• **Exercise prompt**
The expected output is exactly the lines below, starting at the line with "destruct (contract_outstanding _" and ending at the line with "intros Hp Hs Hi.", both included; no other line belongs in it.

• **Supplied data**
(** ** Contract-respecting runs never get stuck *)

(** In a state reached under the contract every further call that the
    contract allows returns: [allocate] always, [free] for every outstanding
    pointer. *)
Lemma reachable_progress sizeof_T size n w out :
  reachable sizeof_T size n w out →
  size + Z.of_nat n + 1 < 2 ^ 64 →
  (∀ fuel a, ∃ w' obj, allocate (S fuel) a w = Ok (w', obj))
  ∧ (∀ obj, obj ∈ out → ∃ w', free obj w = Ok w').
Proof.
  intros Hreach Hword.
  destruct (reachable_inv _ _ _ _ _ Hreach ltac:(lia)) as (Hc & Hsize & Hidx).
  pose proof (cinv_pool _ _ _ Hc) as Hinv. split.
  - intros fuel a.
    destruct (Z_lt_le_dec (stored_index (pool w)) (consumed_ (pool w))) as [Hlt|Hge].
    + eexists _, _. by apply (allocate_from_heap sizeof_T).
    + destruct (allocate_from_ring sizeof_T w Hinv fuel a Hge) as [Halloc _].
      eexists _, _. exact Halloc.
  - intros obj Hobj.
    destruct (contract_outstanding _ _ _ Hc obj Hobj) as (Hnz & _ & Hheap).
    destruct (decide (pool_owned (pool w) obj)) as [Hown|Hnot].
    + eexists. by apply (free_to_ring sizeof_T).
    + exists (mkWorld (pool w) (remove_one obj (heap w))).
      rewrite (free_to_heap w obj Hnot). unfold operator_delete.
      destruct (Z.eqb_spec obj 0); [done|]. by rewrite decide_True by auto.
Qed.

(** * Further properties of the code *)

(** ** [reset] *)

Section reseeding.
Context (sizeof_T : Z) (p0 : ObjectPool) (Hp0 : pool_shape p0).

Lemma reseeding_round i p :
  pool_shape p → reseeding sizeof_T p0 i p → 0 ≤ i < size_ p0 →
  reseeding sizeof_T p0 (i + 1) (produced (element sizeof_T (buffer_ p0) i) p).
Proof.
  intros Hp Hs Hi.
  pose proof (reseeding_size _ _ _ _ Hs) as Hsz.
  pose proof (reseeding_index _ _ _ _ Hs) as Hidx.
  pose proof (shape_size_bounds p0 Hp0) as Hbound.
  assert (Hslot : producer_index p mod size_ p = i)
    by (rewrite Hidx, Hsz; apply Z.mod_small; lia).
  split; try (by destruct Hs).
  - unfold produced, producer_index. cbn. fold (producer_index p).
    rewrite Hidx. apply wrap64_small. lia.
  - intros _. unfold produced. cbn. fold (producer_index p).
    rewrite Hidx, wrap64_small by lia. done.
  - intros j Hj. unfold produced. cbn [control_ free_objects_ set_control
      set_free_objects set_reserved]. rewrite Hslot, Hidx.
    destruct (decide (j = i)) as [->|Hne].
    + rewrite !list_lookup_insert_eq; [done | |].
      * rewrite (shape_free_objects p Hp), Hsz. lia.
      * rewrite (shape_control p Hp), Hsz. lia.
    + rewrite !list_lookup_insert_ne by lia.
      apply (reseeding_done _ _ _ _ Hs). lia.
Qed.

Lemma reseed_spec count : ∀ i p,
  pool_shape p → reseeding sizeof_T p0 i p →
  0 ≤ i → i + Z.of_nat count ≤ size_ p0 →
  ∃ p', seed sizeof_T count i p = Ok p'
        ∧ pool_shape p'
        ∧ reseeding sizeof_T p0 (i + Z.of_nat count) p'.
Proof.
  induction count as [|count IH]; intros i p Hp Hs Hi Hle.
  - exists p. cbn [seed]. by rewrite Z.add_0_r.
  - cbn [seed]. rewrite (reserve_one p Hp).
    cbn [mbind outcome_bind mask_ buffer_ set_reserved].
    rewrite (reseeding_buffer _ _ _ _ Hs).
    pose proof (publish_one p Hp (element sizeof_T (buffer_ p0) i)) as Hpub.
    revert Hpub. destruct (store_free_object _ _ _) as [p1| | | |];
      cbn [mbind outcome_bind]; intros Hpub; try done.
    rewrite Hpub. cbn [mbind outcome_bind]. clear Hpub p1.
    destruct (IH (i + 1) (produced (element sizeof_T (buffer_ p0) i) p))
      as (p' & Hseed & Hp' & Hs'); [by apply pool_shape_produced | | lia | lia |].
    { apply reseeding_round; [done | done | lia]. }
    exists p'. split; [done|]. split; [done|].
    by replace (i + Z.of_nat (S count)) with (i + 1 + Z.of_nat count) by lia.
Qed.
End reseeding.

---

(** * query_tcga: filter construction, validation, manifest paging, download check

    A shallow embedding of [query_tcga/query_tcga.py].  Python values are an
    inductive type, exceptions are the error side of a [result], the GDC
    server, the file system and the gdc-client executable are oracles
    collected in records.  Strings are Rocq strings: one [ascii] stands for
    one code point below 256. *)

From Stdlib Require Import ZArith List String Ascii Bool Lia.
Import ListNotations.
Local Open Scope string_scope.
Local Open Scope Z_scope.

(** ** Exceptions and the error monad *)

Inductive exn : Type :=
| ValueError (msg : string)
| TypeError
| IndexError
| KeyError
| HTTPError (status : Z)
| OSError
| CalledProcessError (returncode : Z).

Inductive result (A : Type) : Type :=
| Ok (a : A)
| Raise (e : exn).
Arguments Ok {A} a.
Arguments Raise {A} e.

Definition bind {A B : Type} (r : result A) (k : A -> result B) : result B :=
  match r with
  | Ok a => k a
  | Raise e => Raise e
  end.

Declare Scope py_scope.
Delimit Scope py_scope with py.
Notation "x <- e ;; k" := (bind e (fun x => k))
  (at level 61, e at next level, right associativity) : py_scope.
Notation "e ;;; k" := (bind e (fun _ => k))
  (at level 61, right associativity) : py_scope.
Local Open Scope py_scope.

• **Solution to this exercise**
    destruct (contract_outstanding _ _ _ Hc obj Hobj) as (Hnz & _ & Hheap).
    destruct (decide (pool_owned (pool w) obj)) as [Hown|Hnot].
    + eexists. by apply (free_to_ring sizeof_T).
    + exists (mkWorld (pool w) (remove_one obj (heap w))).
      rewrite (free_to_heap w obj Hnot). unfold operator_delete.
      destruct (Z.eqb_spec obj 0); [done|]. by rewrite decide_True by auto.
Qed.

(** * Further properties of the code *)

(** ** [reset] *)

Section reseeding.
Context (sizeof_T : Z) (p0 : ObjectPool) (Hp0 : pool_shape p0).

Lemma reseeding_round i p :
  pool_shape p → reseeding sizeof_T p0 i p → 0 ≤ i < size_ p0 →
  reseeding sizeof_T p0 (i + 1) (produced (element sizeof_T (buffer_ p0) i) p).
Proof.
  intros Hp Hs Hi.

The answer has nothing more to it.